(* ===== verification/Offload.v ===== *)
(** Generic segmentation offload of the Linux TUN device: the virtio header,
    splitting a large packet into segments, and the checksum of a single one
    ([tun/offload_linux.go] and [handleVirtioRead] of [tun/tun_linux.go]).

    The bounds of slices are those of their lengths, where Go allows them up to
    the capacity: the model panics wherever the code does, and in some cases
    where the code would read what an earlier packet left in the buffer. *)
From S2P Require Import Prelude Checksum.

(** ** Slices, whose bounds are checked *)

Definition orElse (b : bool) : option unit := if b then Some tt else None.

(** [b[off:]] *)
Definition sliceFrom (b : bytes) (off : nat) : option bytes :=
  _ ← orElse (off <=? length b)%nat; Some (drop off b).
(** [b[lo:hi]] *)
Definition sliceOf (b : bytes) (lo hi : nat) : option bytes :=
  _ ← orElse ((lo <=? hi) && (hi <=? length b))%nat; Some (slice lo hi b).
(** [b[i] = x] *)
Definition putByte (b : bytes) (i : nat) (x : Z) : option bytes :=
  _ ← orElse (i <? length b)%nat; Some (<[i := x]> b).
(** [binary.BigEndian.Uint16(b[off:])] and the other widths *)
Definition getBE (n : nat) (b : bytes) (off : nat) : option Z :=
  _ ← orElse (off + n <=? length b)%nat; Some (be_dec (slice off (off + n) b)).
(** [binary.BigEndian.PutUint16(b[off:], x)] *)
Definition putBE (n : nat) (b : bytes) (off : nat) (x : Z) : option bytes :=
  _ ← orElse (off + n <=? length b)%nat; Some (copy_at b off (be_enc n x)).
(** [copy(b[lo:hi], src)] *)
Definition copyTo (b : bytes) (lo hi : nat) (src : bytes) : option bytes :=
  _ ← orElse ((lo <=? hi) && (hi <=? length b))%nat; Some (copy_at b lo (take (hi - lo) src)).

(** [^x] on 16 bits. *)
Definition not16 (x : Z) : Z := 65535 - x.

(** ** Constants *)

Definition tcpFlagsOffset : Z := 13.
Definition tcpFlagFIN : Z := 1.
Definition tcpFlagPSH : Z := 8.
Definition tcpFlagACK : Z := 16.
Definition ipv4SrcAddrOffset : nat := 12.
Definition ipv6SrcAddrOffset : nat := 8.
Definition udphLen : Z := 8.
Definition virtioNetHdrLen : nat := 10.

(** Of [golang.org/x/sys/unix]. *)
Definition IPPROTO_TCP : Z := 6.
Definition IPPROTO_UDP : Z := 17.
Definition VIRTIO_NET_HDR_F_NEEDS_CSUM : Z := 1.
Definition VIRTIO_NET_HDR_GSO_NONE : Z := 0.
Definition VIRTIO_NET_HDR_GSO_TCPV4 : Z := 1.
Definition VIRTIO_NET_HDR_GSO_TCPV6 : Z := 4.
Definition VIRTIO_NET_HDR_GSO_UDP_L4 : Z := 5.

(** ** The virtio header, in the byte order of the machine *)

Record virtioNetHdr := mkHdr {
  vh_flags : Z; vh_gsoType : Z; vh_hdrLen : Z; vh_gsoSize : Z; vh_csumStart : Z; vh_csumOffset : Z }.
#[export] Instance virtioNetHdr_settable : Settable virtioNetHdr := fun h =>
  mkHdr (vh_flags h) (vh_gsoType h) (vh_hdrLen h) (vh_gsoSize h) (vh_csumStart h) (vh_csumOffset h).

(** Every read that fails, by the message it fails with. *)
Inductive readError :=
  | ErrShortBuffer | ErrOverflows | ErrUnsupportedGSO | ErrVersionGSO | ErrVersion
  | ErrTooShort | ErrTCPHeader | ErrHdrLen | ErrCsumStart | ErrCsumAt | ErrTooManySegments.

Section Offload.
Variable native : endian.

(** [None] is [io.ErrShortBuffer]. *)
Definition hdrDecode (b : bytes) : option virtioNetHdr :=
  if (length b <? virtioNetHdrLen)%nat then None
  else
    Some (mkHdr (nth 0 b 0) (nth 1 b 0) (native_dec native (slice 2 4 b)) (native_dec native (slice 4 6 b))
      (native_dec native (slice 6 8 b)) (native_dec native (slice 8 10 b))).

Definition hdrBytes (v : virtioNetHdr) : bytes :=
  [vh_flags v; vh_gsoType v] ++ native_enc native 2 (vh_hdrLen v) ++ native_enc native 2 (vh_gsoSize v) ++
  native_enc native 2 (vh_csumStart v) ++ native_enc native 2 (vh_csumOffset v).

Definition hdrEncode (v : virtioNetHdr) (b : bytes) : option bytes :=
  if (length b <? virtioNetHdrLen)%nat then None else Some (copy_at b 0 (hdrBytes v)).

(** ** Splitting *)

Definition addrs (isV6 : bool) : nat * nat :=
  if isV6 then (ipv6SrcAddrOffset, 16%nat) else (ipv4SrcAddrOffset, 4%nat).

(** The sum of the pseudo header of the packet [b]. *)
Definition pseudoOf (protocol : Z) (isV6 : bool) (b : bytes) (totalLen : Z) : option Z :=
  let '(srcAt, addrLen) := addrs isV6 in
  src ← sliceOf b srcAt (srcAt + addrLen);
  dst ← sliceOf b (srcAt + addrLen) (srcAt + addrLen * 2);
  Some (pseudoHeaderChecksumNoFold native protocol src dst totalLen).

(** Whether the transport checksum of [pkt] is right. *)
Definition checksumValid (pkt : bytes) (iphLen proto : Z) (isV6 : bool) : option bool :=
  sum ← pseudoOf proto isV6 pkt (u16 (Z.of_nat (length pkt) - iphLen));
  transport ← sliceFrom pkt (Z.to_nat iphLen);
  Some (not16 (checksum native transport sum) =? 0).

(** The IP header of segment [i]: the fields that differ from the first. *)
Definition segmentIP (isV6 : bool) (iphLen i : nat) (totalLen : Z) (out : bytes) : option bytes :=
  if negb isV6 then
    out ← (if (0 <? i)%nat then id ← getBE 2 out 4; putBE 2 out 4 (u16 (id + u16 (Z.of_nat i))) else Some out);
    out ← putBE 2 out 2 (u16 totalLen);
    iph ← sliceOf out 0 iphLen;
    putBE 2 out 10 (not16 (checksum native iph 0))
  else putBE 2 out 4 (u16 (totalLen - Z.of_nat iphLen)).

(** Its transport header. *)
Definition segmentTransport (hdr : virtioNetHdr) (tcp last : bool) (firstTCPSeqNum : Z) (i : nat) (segmentDataLen : Z)
    (out : bytes) : option bytes :=
  let at_ (off : Z) := Z.to_nat (u16 (vh_csumStart hdr + off)) in
  if tcp then
    out ← putBE 4 out (at_ 4) (u32 (firstTCPSeqNum + u16 (vh_gsoSize hdr * u16 (Z.of_nat i))));
    if last then Some out
    else
      f ← out !! at_ tcpFlagsOffset;
      putByte out (at_ tcpFlagsOffset) (Z.ldiff f (Z.lor tcpFlagFIN tcpFlagPSH))
  else putBE 2 out (at_ 4) (u16 (segmentDataLen + u16 (vh_hdrLen hdr - vh_csumStart hdr))).

(** The checksum of the packet in [out[:totalLen]], its pseudo header from [inp]. *)
Definition segmentChecksum (hdr : virtioNetHdr) (protocol : Z) (isV6 : bool) (inp : bytes) (totalLen : nat)
    (segmentDataLen : Z) (out : bytes) : option bytes :=
  let transportHeaderLen := u16 (vh_hdrLen hdr - vh_csumStart hdr) in
  sum ← pseudoOf protocol isV6 inp (u16 (transportHeaderLen + segmentDataLen));
  segment ← sliceOf out (Z.to_nat (vh_csumStart hdr)) totalLen;
  putBE 2 out (Z.to_nat (u16 (vh_csumStart hdr + vh_csumOffset hdr))) (not16 (checksum native segment sum)).

(** One segment, with the payload [inp[dataAt:dataEnd]], written to [out]. *)
Definition segment (hdr : virtioNetHdr) (isV6 tcp : bool) (firstTCPSeqNum : Z) (inp : bytes) (i dataAt dataEnd : nat)
    (out : bytes) : option bytes :=
  let start := Z.to_nat (vh_csumStart hdr) in
  let hdrLen := Z.to_nat (vh_hdrLen hdr) in
  let segmentDataLen := (dataEnd - dataAt)%nat in
  let totalLen := (hdrLen + segmentDataLen)%nat in
  iph ← sliceOf inp 0 start;
  let out := copy_at out 0 iph in
  out ← segmentIP isV6 start i (Z.of_nat totalLen) out;
  transport ← sliceOf inp start hdrLen;
  out ← copyTo out start hdrLen transport;
  out ← segmentTransport hdr tcp (dataEnd =? length inp)%nat firstTCPSeqNum i (Z.of_nat segmentDataLen) out;
  payload ← sliceOf inp dataAt dataEnd;
  out ← copyTo out hdrLen (length out) payload;
  segmentChecksum hdr (if tcp then IPPROTO_TCP else IPPROTO_UDP) isV6 inp totalLen (Z.of_nat segmentDataLen) out.

(** The loop; it ends at the last when the buffers are used up. *)
Fixpoint splitLoop (fuel : nat) (hdr : virtioNetHdr) (isV6 tcp : bool) (firstTCPSeqNum : Z) (inp : bytes)
    (outOffset i dataAt : nat) (outBuffs : list bytes) (sizes : list Z)
    : option (list bytes * list Z * Z * option readError) :=
  match fuel with
  | O => None
  | S fuel =>
      if (dataAt <? length inp)%nat then
        if (i =? length outBuffs)%nat then Some (outBuffs, sizes, Z.of_nat i - 1, Some ErrTooManySegments)
        else
          let dataEnd := Nat.min (dataAt + Z.to_nat (vh_gsoSize hdr)) (length inp) in
          _ ← orElse (i <? length sizes)%nat;
          let sizes := <[i := vh_hdrLen hdr + Z.of_nat (dataEnd - dataAt)]> sizes in
          buf ← outBuffs !! i;
          out ← sliceFrom buf outOffset;
          out ← segment hdr isV6 tcp firstTCPSeqNum inp i dataAt dataEnd out;
          splitLoop fuel hdr isV6 tcp firstTCPSeqNum inp outOffset (S i) (dataAt + Z.to_nat (vh_gsoSize hdr))
            (<[i := take outOffset buf ++ out]> outBuffs) sizes
      else Some (outBuffs, sizes, Z.of_nat i, None)
  end.

Definition isTCP (hdr : virtioNetHdr) : bool :=
  (vh_gsoType hdr =? VIRTIO_NET_HDR_GSO_TCPV4) || (vh_gsoType hdr =? VIRTIO_NET_HDR_GSO_TCPV6).

(** [None] is a panic; otherwise the buffers, the sizes, the number of segments
    and the error. *)
Definition gsoSplit (inp : bytes) (hdr : virtioNetHdr) (outBuffs : list bytes) (sizes : list Z) (outOffset : nat)
    (isV6 : bool) : option (list bytes * list Z * Z * option readError) :=
  inp ← (if negb isV6 then inp ← putByte inp 10 0; putByte inp 11 0 else Some inp);
  let transportCsumAt := Z.to_nat (u16 (vh_csumStart hdr + vh_csumOffset hdr)) in
  inp ← putByte inp transportCsumAt 0;
  inp ← putByte inp (S transportCsumAt) 0;
  firstTCPSeqNum ← (if isTCP hdr then getBE 4 inp (Z.to_nat (u16 (vh_csumStart hdr + 4))) else Some 0);
  splitLoop (S (S (length outBuffs))) hdr isV6 (isTCP hdr) firstTCPSeqNum inp outOffset 0
    (Z.to_nat (vh_hdrLen hdr)) outBuffs sizes.

Definition gsoNoneChecksum (inp : bytes) (cSumStart cSumOffset : Z) : option bytes :=
  let cSumAt := Z.to_nat (u16 (cSumStart + cSumOffset)) in
  initial ← getBE 2 inp cSumAt;
  inp ← putByte inp cSumAt 0;
  inp ← putByte inp (S cSumAt) 0;
  covered ← sliceFrom inp (Z.to_nat cSumStart);
  putBE 2 inp cSumAt (not16 (checksum native covered initial)).

(** The header length, not trusted but parsed: an error, or the header with it. *)
Definition parseHdrLen (inp : bytes) (hdr : virtioNetHdr) : option (virtioNetHdr + readError) :=
  if vh_gsoType hdr =? VIRTIO_NET_HDR_GSO_UDP_L4
  then Some (inl (hdr <| vh_hdrLen := u16 (vh_csumStart hdr + 8) |>))
  else if Z.of_nat (length inp) <=? u16 (vh_csumStart hdr + 12) then Some (inr ErrTooShort)
  else
    b ← inp !! Z.to_nat (u16 (vh_csumStart hdr + 12));
    let tcpHLen := u8 (Z.shiftr b 4 * 4) in
    Some (if (tcpHLen <? 20) || (60 <? tcpHLen) then inr ErrTCPHeader
          else inl (hdr <| vh_hdrLen := u16 (vh_csumStart hdr + tcpHLen) |>)).

(** The checks of [handleVirtioRead] between the header and [gsoSplit]. *)
Definition checkVirtio (inp : bytes) (hdr : virtioNetHdr) : option (virtioNetHdr * bool + readError) :=
  if negb (isTCP hdr) && negb (vh_gsoType hdr =? VIRTIO_NET_HDR_GSO_UDP_L4) then Some (inr ErrUnsupportedGSO)
  else
    b ← inp !! 0%nat;
    let ipVersion := Z.shiftr b 4 in
    if negb (ipVersion =? 4) && negb (ipVersion =? 6) then Some (inr ErrVersion)
    else if negb (vh_gsoType hdr =? (if ipVersion =? 4 then VIRTIO_NET_HDR_GSO_TCPV4 else VIRTIO_NET_HDR_GSO_TCPV6)) &&
      negb (vh_gsoType hdr =? VIRTIO_NET_HDR_GSO_UDP_L4) then Some (inr ErrVersionGSO)
    else
      r ← parseHdrLen inp hdr;
      Some match r with
      | inr err => inr err
      | inl hdr =>
          if Z.of_nat (length inp) <? vh_hdrLen hdr then inr ErrHdrLen
          else if vh_hdrLen hdr <? vh_csumStart hdr then inr ErrCsumStart
          else if Z.of_nat (length inp) <=? u16 (vh_csumStart hdr + vh_csumOffset hdr) + 1 then inr ErrCsumAt
          else inl (hdr, ipVersion =? 6)
      end.

Definition handleVirtioRead (inp : bytes) (bufs : list bytes) (sizes : list Z) (offset : nat)
    : option (list bytes * list Z * Z * option readError) :=
  match hdrDecode inp with
  | None => Some (bufs, sizes, 0, Some ErrShortBuffer)
  | Some hdr =>
      let inp := drop virtioNetHdrLen inp in
      if vh_gsoType hdr =? VIRTIO_NET_HDR_GSO_NONE then
        inp ← (if negb (Z.land (vh_flags hdr) VIRTIO_NET_HDR_F_NEEDS_CSUM =? 0)
               then gsoNoneChecksum inp (vh_csumStart hdr) (vh_csumOffset hdr) else Some inp);
        buf ← bufs !! 0%nat;
        out ← sliceFrom buf offset;
        if (length out <? length inp)%nat then Some (bufs, sizes, 0, Some ErrOverflows)
        else
          _ ← orElse (0 <? length sizes)%nat;
          Some (<[0%nat := copy_at buf offset inp]> bufs, <[0%nat := Z.of_nat (length inp)]> sizes, 1, None)
      else
        r ← checkVirtio inp hdr;
        match r with
        | inr err => Some (bufs, sizes, 0, Some err)
        | inl (hdr, isV6) => gsoSplit inp hdr bufs sizes offset isV6
        end
  end.

End Offload.

(** ** Reading where there is something to read *)

Lemma orElse_true b {A} (k : unit -> option A) : b = true -> (x ← orElse b; k x) = k tt.
Proof. by intros ->. Qed.

Lemma sliceOf_some (b : bytes) lo hi : (lo <= hi <= length b)%nat -> sliceOf b lo hi = Some (slice lo hi b).
Proof. intros H. unfold sliceOf. by rewrite orElse_true by (apply andb_true_iff; split; apply Nat.leb_le; lia). Qed.

Lemma sliceFrom_some b off : (off <= length b)%nat -> sliceFrom b off = Some (drop off b).
Proof. intros H. unfold sliceFrom. by rewrite orElse_true by by apply Nat.leb_le. Qed.

Lemma getBE_some n b off : (off + n <= length b)%nat -> getBE n b off = Some (be_dec (slice off (off + n) b)).
Proof. intros H. unfold getBE. by rewrite orElse_true by by apply Nat.leb_le. Qed.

▬▬▬▬▬▬

_The task:_ Please, from the entries above, set down exactly the lines from the one containing "firstTCPSeqNum ← (if" through the one containing "Definition parseHdrLen (inp", and only those.

_Output for this task:_
  firstTCPSeqNum ← (if isTCP hdr then getBE 4 inp (Z.to_nat (u16 (vh_csumStart hdr + 4))) else Some 0);
  splitLoop (S (S (length outBuffs))) hdr isV6 (isTCP hdr) firstTCPSeqNum inp outOffset 0
    (Z.to_nat (vh_hdrLen hdr)) outBuffs sizes.

Definition gsoNoneChecksum (inp : bytes) (cSumStart cSumOffset : Z) : option bytes :=
  let cSumAt := Z.to_nat (u16 (cSumStart + cSumOffset)) in
  initial ← getBE 2 inp cSumAt;
  inp ← putByte inp cSumAt 0;
  inp ← putByte inp (S cSumAt) 0;
  covered ← sliceFrom inp (Z.to_nat cSumStart);
  putBE 2 inp cSumAt (not16 (checksum native covered initial)).

(** The header length, not trusted but parsed: an error, or the header with it. *)
Definition parseHdrLen (inp : bytes) (hdr : virtioNetHdr) : option (virtioNetHdr + readError) :=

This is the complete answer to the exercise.